(Saved entries)
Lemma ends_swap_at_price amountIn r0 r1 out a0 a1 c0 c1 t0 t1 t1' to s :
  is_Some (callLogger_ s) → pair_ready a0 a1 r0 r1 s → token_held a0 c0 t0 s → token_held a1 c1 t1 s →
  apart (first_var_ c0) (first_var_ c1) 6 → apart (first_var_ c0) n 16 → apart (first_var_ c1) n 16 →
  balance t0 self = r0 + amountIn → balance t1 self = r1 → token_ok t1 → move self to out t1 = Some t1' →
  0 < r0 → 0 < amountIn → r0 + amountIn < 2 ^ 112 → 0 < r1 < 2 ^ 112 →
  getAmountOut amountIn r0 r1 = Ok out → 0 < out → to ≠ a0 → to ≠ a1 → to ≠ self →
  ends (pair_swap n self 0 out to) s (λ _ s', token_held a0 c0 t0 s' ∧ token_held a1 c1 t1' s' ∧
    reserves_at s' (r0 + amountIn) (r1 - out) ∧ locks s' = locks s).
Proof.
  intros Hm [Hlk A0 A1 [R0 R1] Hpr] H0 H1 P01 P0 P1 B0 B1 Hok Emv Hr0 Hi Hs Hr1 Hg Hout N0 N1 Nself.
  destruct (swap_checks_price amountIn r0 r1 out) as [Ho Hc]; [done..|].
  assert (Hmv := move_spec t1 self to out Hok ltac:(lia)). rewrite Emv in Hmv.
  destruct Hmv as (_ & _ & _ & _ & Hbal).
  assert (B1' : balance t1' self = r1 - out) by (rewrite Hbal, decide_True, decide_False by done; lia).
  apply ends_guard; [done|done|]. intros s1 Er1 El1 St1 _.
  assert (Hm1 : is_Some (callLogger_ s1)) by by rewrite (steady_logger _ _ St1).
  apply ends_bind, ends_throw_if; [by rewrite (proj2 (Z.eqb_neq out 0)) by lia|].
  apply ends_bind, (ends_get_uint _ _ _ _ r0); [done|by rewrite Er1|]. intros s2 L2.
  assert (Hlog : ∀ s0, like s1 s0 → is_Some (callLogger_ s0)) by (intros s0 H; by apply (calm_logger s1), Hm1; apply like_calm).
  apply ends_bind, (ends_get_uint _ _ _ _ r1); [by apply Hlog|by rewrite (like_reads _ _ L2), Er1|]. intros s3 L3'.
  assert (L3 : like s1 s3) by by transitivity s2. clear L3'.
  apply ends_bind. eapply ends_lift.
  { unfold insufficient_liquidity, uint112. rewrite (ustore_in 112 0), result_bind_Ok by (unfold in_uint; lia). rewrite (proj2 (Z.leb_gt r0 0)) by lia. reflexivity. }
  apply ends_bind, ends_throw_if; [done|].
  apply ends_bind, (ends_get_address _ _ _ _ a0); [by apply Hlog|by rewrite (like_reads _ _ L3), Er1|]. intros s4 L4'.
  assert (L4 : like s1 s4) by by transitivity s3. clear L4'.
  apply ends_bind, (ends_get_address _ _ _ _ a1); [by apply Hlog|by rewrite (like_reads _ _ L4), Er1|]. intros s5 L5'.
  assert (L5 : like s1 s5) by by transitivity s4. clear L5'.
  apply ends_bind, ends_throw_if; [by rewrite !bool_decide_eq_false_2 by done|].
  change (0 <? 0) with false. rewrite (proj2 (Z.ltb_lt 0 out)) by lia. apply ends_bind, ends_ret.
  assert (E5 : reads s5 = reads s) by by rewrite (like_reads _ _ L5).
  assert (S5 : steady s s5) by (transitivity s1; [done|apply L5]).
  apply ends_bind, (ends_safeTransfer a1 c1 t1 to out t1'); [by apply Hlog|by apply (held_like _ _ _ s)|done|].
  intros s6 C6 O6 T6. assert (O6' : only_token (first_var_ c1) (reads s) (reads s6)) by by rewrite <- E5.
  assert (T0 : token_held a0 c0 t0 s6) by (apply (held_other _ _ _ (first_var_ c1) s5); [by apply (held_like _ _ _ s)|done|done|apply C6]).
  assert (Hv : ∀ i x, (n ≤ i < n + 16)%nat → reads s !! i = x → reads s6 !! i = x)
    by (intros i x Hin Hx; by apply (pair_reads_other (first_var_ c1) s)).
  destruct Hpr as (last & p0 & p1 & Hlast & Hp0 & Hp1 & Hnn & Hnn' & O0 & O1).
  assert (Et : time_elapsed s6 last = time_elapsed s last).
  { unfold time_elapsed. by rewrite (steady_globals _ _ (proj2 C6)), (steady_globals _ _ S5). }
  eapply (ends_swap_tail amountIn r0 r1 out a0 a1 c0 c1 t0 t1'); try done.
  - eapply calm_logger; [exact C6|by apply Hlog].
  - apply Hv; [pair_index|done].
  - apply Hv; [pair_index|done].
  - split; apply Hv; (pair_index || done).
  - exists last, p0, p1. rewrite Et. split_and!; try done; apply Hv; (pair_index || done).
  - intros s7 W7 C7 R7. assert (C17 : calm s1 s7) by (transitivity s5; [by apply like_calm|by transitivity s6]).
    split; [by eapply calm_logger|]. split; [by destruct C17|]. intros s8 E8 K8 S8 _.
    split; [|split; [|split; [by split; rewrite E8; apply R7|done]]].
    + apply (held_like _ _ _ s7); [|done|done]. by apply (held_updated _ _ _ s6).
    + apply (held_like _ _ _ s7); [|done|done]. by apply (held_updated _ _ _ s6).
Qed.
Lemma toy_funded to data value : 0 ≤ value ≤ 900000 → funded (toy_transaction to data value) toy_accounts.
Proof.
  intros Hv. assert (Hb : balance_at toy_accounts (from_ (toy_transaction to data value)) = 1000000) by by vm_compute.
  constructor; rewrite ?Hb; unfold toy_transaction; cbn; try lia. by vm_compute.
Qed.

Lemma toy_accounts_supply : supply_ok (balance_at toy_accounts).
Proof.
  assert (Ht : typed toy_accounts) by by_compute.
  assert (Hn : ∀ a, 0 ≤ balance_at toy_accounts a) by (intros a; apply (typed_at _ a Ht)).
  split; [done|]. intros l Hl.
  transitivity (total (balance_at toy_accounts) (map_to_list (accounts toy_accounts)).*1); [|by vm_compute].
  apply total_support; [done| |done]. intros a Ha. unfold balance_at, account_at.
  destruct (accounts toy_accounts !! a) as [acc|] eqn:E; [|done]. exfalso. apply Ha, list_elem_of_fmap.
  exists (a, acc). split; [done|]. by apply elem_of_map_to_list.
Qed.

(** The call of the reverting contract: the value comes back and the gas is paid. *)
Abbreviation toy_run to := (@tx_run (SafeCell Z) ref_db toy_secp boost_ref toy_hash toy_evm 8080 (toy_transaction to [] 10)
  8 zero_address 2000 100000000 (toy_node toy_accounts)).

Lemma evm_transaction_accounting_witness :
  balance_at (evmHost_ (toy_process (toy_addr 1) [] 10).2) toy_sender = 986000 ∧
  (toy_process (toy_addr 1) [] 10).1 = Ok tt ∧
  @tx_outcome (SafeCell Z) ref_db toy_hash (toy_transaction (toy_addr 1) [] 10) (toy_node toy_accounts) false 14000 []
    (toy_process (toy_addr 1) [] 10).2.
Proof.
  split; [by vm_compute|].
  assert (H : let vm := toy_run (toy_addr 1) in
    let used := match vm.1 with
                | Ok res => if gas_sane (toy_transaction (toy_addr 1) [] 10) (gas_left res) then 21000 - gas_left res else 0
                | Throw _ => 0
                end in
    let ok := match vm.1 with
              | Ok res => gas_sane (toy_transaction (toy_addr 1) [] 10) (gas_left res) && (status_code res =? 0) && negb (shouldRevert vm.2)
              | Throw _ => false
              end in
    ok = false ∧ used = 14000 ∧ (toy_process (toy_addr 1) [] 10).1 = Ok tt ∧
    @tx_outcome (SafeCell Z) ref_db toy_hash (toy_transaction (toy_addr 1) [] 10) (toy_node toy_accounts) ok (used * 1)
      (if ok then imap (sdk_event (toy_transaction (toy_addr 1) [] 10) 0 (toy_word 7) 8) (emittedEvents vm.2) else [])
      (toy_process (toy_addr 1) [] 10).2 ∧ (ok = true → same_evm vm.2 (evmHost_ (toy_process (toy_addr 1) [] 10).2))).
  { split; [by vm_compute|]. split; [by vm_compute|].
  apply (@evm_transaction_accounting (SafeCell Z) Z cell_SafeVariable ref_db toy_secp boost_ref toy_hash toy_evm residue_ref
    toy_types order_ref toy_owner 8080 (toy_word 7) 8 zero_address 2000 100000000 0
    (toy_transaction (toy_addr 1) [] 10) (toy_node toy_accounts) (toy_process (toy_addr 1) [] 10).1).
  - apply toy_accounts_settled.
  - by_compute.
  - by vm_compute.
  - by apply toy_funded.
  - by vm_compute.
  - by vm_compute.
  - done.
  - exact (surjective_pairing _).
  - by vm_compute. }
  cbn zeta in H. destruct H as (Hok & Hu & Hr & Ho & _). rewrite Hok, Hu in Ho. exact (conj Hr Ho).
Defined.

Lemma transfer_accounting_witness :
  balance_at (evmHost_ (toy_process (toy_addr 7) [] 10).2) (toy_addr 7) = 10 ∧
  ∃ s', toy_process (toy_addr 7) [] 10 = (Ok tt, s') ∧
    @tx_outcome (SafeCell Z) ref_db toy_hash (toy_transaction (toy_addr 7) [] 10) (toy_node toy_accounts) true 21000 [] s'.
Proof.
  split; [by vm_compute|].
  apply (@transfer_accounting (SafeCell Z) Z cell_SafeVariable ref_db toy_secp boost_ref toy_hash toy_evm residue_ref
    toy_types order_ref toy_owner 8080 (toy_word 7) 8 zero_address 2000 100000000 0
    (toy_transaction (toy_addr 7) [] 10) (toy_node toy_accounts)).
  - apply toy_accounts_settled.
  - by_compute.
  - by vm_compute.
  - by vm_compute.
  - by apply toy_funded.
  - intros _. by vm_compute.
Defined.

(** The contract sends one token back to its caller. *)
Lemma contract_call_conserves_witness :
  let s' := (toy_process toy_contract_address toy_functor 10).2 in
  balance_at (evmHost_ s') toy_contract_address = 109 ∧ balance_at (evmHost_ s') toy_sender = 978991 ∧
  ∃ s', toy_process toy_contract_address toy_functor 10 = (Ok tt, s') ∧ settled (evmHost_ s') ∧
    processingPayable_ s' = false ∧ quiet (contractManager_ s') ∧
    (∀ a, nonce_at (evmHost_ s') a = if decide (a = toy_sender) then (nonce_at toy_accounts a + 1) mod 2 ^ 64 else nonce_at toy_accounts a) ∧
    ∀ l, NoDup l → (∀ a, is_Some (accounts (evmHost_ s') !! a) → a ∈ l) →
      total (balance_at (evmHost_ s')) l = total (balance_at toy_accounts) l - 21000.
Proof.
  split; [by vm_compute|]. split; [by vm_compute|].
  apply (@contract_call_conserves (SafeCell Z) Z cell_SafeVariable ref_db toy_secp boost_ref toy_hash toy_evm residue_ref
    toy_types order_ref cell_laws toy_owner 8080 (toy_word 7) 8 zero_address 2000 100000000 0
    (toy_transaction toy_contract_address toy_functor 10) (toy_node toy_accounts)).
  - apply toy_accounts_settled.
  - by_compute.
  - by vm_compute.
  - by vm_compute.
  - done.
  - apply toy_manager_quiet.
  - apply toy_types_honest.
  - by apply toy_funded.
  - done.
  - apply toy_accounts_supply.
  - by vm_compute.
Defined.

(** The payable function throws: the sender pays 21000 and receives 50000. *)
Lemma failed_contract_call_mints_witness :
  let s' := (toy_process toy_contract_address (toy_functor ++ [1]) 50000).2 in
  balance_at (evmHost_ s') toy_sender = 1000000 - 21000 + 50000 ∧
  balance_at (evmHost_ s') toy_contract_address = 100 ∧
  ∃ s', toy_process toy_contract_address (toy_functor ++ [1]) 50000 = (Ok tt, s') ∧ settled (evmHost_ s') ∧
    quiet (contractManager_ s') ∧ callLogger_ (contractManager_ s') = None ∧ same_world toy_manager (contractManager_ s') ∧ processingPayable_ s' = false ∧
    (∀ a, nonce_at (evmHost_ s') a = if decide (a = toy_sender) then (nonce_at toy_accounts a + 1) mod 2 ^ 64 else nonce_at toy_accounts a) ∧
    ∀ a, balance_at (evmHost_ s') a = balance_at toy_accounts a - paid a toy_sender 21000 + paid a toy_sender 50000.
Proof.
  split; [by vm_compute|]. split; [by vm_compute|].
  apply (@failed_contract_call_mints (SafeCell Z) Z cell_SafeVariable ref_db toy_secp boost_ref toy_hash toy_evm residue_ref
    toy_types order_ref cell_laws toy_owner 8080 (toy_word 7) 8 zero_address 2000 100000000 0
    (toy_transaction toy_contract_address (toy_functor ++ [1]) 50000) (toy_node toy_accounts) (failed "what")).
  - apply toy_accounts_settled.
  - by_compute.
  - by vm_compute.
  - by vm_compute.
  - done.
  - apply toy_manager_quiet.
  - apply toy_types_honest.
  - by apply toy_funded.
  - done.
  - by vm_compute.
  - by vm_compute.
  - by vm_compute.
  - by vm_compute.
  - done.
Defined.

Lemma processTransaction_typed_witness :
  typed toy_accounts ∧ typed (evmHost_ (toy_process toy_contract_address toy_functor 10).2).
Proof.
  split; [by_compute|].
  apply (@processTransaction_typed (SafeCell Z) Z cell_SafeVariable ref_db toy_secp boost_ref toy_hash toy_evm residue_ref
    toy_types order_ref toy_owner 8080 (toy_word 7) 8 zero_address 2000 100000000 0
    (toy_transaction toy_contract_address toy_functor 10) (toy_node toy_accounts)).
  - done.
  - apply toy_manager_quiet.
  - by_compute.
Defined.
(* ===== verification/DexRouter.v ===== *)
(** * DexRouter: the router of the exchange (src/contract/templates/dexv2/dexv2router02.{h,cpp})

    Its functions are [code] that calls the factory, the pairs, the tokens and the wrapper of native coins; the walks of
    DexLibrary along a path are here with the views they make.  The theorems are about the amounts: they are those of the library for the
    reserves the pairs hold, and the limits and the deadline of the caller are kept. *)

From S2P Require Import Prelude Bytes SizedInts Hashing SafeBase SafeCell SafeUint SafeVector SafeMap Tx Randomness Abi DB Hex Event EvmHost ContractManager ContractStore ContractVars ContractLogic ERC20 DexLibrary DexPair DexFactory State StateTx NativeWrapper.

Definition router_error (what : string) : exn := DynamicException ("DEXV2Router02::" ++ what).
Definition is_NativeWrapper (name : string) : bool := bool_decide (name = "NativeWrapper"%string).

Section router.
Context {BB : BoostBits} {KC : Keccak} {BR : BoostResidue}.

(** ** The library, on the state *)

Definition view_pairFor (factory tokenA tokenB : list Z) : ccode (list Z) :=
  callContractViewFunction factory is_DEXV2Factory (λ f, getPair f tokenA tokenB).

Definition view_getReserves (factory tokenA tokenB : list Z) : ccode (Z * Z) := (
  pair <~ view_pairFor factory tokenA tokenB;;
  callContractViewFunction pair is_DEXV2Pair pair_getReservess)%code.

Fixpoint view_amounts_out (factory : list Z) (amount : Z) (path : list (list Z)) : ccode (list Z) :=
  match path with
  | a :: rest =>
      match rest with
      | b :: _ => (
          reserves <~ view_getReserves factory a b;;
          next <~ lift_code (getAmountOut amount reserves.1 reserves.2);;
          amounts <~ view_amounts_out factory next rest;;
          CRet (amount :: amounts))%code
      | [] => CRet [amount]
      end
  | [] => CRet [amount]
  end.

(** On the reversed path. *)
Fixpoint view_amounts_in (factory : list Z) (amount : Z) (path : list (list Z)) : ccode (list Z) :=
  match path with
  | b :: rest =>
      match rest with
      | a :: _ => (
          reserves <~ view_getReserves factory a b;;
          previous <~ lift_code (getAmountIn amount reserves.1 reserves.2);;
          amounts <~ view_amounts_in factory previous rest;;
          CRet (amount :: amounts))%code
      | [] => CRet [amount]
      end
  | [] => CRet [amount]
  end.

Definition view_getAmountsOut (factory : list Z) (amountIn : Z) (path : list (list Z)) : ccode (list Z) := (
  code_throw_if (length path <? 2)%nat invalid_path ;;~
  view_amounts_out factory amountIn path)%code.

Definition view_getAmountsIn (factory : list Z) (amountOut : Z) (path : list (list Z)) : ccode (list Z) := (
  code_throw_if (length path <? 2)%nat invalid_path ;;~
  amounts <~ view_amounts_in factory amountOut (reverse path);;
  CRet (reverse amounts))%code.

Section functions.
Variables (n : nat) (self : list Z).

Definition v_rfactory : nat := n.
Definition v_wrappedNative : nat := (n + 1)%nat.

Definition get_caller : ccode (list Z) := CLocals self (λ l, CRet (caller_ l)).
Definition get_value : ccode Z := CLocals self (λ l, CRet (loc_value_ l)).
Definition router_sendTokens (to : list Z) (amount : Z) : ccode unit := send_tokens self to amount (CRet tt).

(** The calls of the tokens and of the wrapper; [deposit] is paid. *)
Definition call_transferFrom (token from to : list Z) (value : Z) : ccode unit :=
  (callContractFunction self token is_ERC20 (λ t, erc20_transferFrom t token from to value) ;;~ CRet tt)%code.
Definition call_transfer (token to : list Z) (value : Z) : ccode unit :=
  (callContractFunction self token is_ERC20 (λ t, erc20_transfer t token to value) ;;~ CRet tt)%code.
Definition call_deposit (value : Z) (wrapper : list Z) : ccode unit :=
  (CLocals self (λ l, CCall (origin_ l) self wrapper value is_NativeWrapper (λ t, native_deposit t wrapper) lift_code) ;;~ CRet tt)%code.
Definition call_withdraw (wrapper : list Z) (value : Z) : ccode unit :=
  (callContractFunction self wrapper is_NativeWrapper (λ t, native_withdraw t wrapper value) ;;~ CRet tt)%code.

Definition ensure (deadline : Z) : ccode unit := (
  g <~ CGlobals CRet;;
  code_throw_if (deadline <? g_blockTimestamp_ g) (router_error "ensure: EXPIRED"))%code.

## Exercise details
Only a number is expected: the count of lines in the data that contain the word "eapply".

## Reply to the exercise
4